- _Data items_:

"""

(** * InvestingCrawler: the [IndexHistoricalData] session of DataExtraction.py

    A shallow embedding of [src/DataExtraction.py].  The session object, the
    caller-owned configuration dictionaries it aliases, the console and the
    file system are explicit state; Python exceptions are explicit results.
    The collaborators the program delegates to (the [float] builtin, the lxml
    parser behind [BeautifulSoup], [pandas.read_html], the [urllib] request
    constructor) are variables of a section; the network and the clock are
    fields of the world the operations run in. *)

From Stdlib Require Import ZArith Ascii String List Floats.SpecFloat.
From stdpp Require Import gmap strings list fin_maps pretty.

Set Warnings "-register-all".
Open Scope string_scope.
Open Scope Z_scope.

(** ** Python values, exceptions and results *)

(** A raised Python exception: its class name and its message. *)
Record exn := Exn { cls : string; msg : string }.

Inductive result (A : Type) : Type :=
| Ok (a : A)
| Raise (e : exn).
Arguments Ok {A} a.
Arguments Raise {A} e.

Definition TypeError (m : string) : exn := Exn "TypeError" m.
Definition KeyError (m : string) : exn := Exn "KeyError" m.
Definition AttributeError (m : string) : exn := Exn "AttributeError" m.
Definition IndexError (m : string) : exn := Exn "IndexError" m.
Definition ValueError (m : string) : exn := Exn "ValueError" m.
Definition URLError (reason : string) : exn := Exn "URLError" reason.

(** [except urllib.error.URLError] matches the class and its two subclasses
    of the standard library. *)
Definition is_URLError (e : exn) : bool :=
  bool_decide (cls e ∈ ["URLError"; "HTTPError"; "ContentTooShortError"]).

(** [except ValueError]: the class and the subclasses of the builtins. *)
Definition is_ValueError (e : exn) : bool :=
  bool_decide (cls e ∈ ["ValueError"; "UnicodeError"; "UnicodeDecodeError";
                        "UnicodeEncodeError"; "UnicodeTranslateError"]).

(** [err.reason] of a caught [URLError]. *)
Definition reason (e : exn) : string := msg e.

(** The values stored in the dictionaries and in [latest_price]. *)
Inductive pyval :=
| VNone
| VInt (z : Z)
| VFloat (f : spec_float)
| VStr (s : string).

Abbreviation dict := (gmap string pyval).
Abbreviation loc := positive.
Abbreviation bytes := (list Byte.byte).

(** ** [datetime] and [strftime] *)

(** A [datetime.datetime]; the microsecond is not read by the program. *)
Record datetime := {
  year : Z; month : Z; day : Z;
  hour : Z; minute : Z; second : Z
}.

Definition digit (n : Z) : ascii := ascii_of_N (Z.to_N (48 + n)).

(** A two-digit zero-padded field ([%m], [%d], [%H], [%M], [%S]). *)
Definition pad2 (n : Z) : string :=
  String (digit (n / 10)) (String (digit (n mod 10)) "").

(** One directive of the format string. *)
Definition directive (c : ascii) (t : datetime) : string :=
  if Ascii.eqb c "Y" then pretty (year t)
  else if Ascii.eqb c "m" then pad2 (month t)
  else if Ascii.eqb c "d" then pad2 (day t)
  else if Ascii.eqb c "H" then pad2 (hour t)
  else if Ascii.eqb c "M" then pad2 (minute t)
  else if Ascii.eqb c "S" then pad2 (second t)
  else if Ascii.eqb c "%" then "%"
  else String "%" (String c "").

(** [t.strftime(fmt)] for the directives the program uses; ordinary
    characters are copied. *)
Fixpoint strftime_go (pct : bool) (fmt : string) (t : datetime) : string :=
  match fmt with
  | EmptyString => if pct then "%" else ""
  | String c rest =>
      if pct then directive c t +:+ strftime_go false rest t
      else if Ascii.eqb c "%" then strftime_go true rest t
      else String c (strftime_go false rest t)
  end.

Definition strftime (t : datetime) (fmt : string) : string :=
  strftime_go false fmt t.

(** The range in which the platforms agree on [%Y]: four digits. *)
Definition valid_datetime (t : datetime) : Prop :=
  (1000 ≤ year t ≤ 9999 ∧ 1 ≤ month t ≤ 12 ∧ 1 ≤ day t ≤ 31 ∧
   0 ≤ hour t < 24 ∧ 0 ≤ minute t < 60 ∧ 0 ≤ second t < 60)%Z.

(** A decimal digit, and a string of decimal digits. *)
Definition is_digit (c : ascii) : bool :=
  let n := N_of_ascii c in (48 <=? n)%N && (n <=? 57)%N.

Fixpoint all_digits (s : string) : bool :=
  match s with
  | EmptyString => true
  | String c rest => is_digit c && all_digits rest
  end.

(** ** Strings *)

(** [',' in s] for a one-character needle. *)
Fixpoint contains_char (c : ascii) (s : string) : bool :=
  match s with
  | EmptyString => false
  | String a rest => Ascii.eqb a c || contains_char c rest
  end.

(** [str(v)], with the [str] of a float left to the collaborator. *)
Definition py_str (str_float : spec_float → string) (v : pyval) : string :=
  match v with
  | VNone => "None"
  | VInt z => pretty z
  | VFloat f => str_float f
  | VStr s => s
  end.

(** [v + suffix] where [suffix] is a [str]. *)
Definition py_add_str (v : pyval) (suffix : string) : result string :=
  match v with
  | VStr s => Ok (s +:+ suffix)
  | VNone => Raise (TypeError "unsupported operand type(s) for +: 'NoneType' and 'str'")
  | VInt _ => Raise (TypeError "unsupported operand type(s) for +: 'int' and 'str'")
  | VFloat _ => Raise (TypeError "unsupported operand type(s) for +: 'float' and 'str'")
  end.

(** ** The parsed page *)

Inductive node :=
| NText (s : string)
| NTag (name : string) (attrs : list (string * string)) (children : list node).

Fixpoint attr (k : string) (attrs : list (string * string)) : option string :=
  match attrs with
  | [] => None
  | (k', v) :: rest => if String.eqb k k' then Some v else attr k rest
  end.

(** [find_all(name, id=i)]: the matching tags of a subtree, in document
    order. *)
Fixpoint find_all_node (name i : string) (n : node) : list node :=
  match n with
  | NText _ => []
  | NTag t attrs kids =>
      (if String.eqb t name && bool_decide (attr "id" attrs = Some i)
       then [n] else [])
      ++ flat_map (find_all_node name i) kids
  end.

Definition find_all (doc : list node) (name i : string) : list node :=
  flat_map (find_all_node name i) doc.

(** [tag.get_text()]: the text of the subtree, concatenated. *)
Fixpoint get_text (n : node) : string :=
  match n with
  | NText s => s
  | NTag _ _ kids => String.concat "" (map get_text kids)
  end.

"""

- _What you will do_:
Output the records above precisely.

- _Exercise response_:
(** * InvestingCrawler: the [IndexHistoricalData] session of DataExtraction.py

    A shallow embedding of [src/DataExtraction.py].  The session object, the
    caller-owned configuration dictionaries it aliases, the console and the
    file system are explicit state; Python exceptions are explicit results.
    The collaborators the program delegates to (the [float] builtin, the lxml
    parser behind [BeautifulSoup], [pandas.read_html], the [urllib] request
    constructor) are variables of a section; the network and the clock are
    fields of the world the operations run in. *)

From Stdlib Require Import ZArith Ascii String List Floats.SpecFloat.
From stdpp Require Import gmap strings list fin_maps pretty.

Set Warnings "-register-all".
Open Scope string_scope.
Open Scope Z_scope.

(** ** Python values, exceptions and results *)

(** A raised Python exception: its class name and its message. *)
Record exn := Exn { cls : string; msg : string }.

Inductive result (A : Type) : Type :=
| Ok (a : A)
| Raise (e : exn).
Arguments Ok {A} a.
Arguments Raise {A} e.

Definition TypeError (m : string) : exn := Exn "TypeError" m.
Definition KeyError (m : string) : exn := Exn "KeyError" m.
Definition AttributeError (m : string) : exn := Exn "AttributeError" m.
Definition IndexError (m : string) : exn := Exn "IndexError" m.
Definition ValueError (m : string) : exn := Exn "ValueError" m.
Definition URLError (reason : string) : exn := Exn "URLError" reason.

(** [except urllib.error.URLError] matches the class and its two subclasses
    of the standard library. *)
Definition is_URLError (e : exn) : bool :=
  bool_decide (cls e ∈ ["URLError"; "HTTPError"; "ContentTooShortError"]).

(** [except ValueError]: the class and the subclasses of the builtins. *)
Definition is_ValueError (e : exn) : bool :=
  bool_decide (cls e ∈ ["ValueError"; "UnicodeError"; "UnicodeDecodeError";
                        "UnicodeEncodeError"; "UnicodeTranslateError"]).

(** [err.reason] of a caught [URLError]. *)
Definition reason (e : exn) : string := msg e.

(** The values stored in the dictionaries and in [latest_price]. *)
Inductive pyval :=
| VNone
| VInt (z : Z)
| VFloat (f : spec_float)
| VStr (s : string).

Abbreviation dict := (gmap string pyval).
Abbreviation loc := positive.
Abbreviation bytes := (list Byte.byte).

(** ** [datetime] and [strftime] *)

(** A [datetime.datetime]; the microsecond is not read by the program. *)
Record datetime := {
  year : Z; month : Z; day : Z;
  hour : Z; minute : Z; second : Z
}.

Definition digit (n : Z) : ascii := ascii_of_N (Z.to_N (48 + n)).

(** A two-digit zero-padded field ([%m], [%d], [%H], [%M], [%S]). *)
Definition pad2 (n : Z) : string :=
  String (digit (n / 10)) (String (digit (n mod 10)) "").

(** One directive of the format string. *)
Definition directive (c : ascii) (t : datetime) : string :=
  if Ascii.eqb c "Y" then pretty (year t)
  else if Ascii.eqb c "m" then pad2 (month t)
  else if Ascii.eqb c "d" then pad2 (day t)
  else if Ascii.eqb c "H" then pad2 (hour t)
  else if Ascii.eqb c "M" then pad2 (minute t)
  else if Ascii.eqb c "S" then pad2 (second t)
  else if Ascii.eqb c "%" then "%"
  else String "%" (String c "").

(** [t.strftime(fmt)] for the directives the program uses; ordinary
    characters are copied. *)
Fixpoint strftime_go (pct : bool) (fmt : string) (t : datetime) : string :=
  match fmt with
  | EmptyString => if pct then "%" else ""
  | String c rest =>
      if pct then directive c t +:+ strftime_go false rest t
      else if Ascii.eqb c "%" then strftime_go true rest t
      else String c (strftime_go false rest t)
  end.

Definition strftime (t : datetime) (fmt : string) : string :=
  strftime_go false fmt t.

(** The range in which the platforms agree on [%Y]: four digits. *)
Definition valid_datetime (t : datetime) : Prop :=
  (1000 ≤ year t ≤ 9999 ∧ 1 ≤ month t ≤ 12 ∧ 1 ≤ day t ≤ 31 ∧
   0 ≤ hour t < 24 ∧ 0 ≤ minute t < 60 ∧ 0 ≤ second t < 60)%Z.

(** A decimal digit, and a string of decimal digits. *)
Definition is_digit (c : ascii) : bool :=
  let n := N_of_ascii c in (48 <=? n)%N && (n <=? 57)%N.

Fixpoint all_digits (s : string) : bool :=
  match s with
  | EmptyString => true
  | String c rest => is_digit c && all_digits rest
  end.

(** ** Strings *)

(** [',' in s] for a one-character needle. *)
Fixpoint contains_char (c : ascii) (s : string) : bool :=
  match s with
  | EmptyString => false
  | String a rest => Ascii.eqb a c || contains_char c rest
  end.

(** [str(v)], with the [str] of a float left to the collaborator. *)
Definition py_str (str_float : spec_float → string) (v : pyval) : string :=
  match v with
  | VNone => "None"
  | VInt z => pretty z
  | VFloat f => str_float f
  | VStr s => s
  end.

(** [v + suffix] where [suffix] is a [str]. *)
Definition py_add_str (v : pyval) (suffix : string) : result string :=
  match v with
  | VStr s => Ok (s +:+ suffix)
  | VNone => Raise (TypeError "unsupported operand type(s) for +: 'NoneType' and 'str'")
  | VInt _ => Raise (TypeError "unsupported operand type(s) for +: 'int' and 'str'")
  | VFloat _ => Raise (TypeError "unsupported operand type(s) for +: 'float' and 'str'")
  end.

(** ** The parsed page *)

Inductive node :=
| NText (s : string)
| NTag (name : string) (attrs : list (string * string)) (children : list node).

Fixpoint attr (k : string) (attrs : list (string * string)) : option string :=
  match attrs with
  | [] => None
  | (k', v) :: rest => if String.eqb k k' then Some v else attr k rest
  end.

(** [find_all(name, id=i)]: the matching tags of a subtree, in document
    order. *)
Fixpoint find_all_node (name i : string) (n : node) : list node :=
  match n with
  | NText _ => []
  | NTag t attrs kids =>
      (if String.eqb t name && bool_decide (attr "id" attrs = Some i)
       then [n] else [])
      ++ flat_map (find_all_node name i) kids
  end.

Definition find_all (doc : list node) (name i : string) : list node :=
  flat_map (find_all_node name i) doc.

(** [tag.get_text()]: the text of the subtree, concatenated. *)
Fixpoint get_text (n : node) : string :=
  match n with
  | NText s => s
  | NTag _ _ kids => String.concat "" (map get_text kids)
  end.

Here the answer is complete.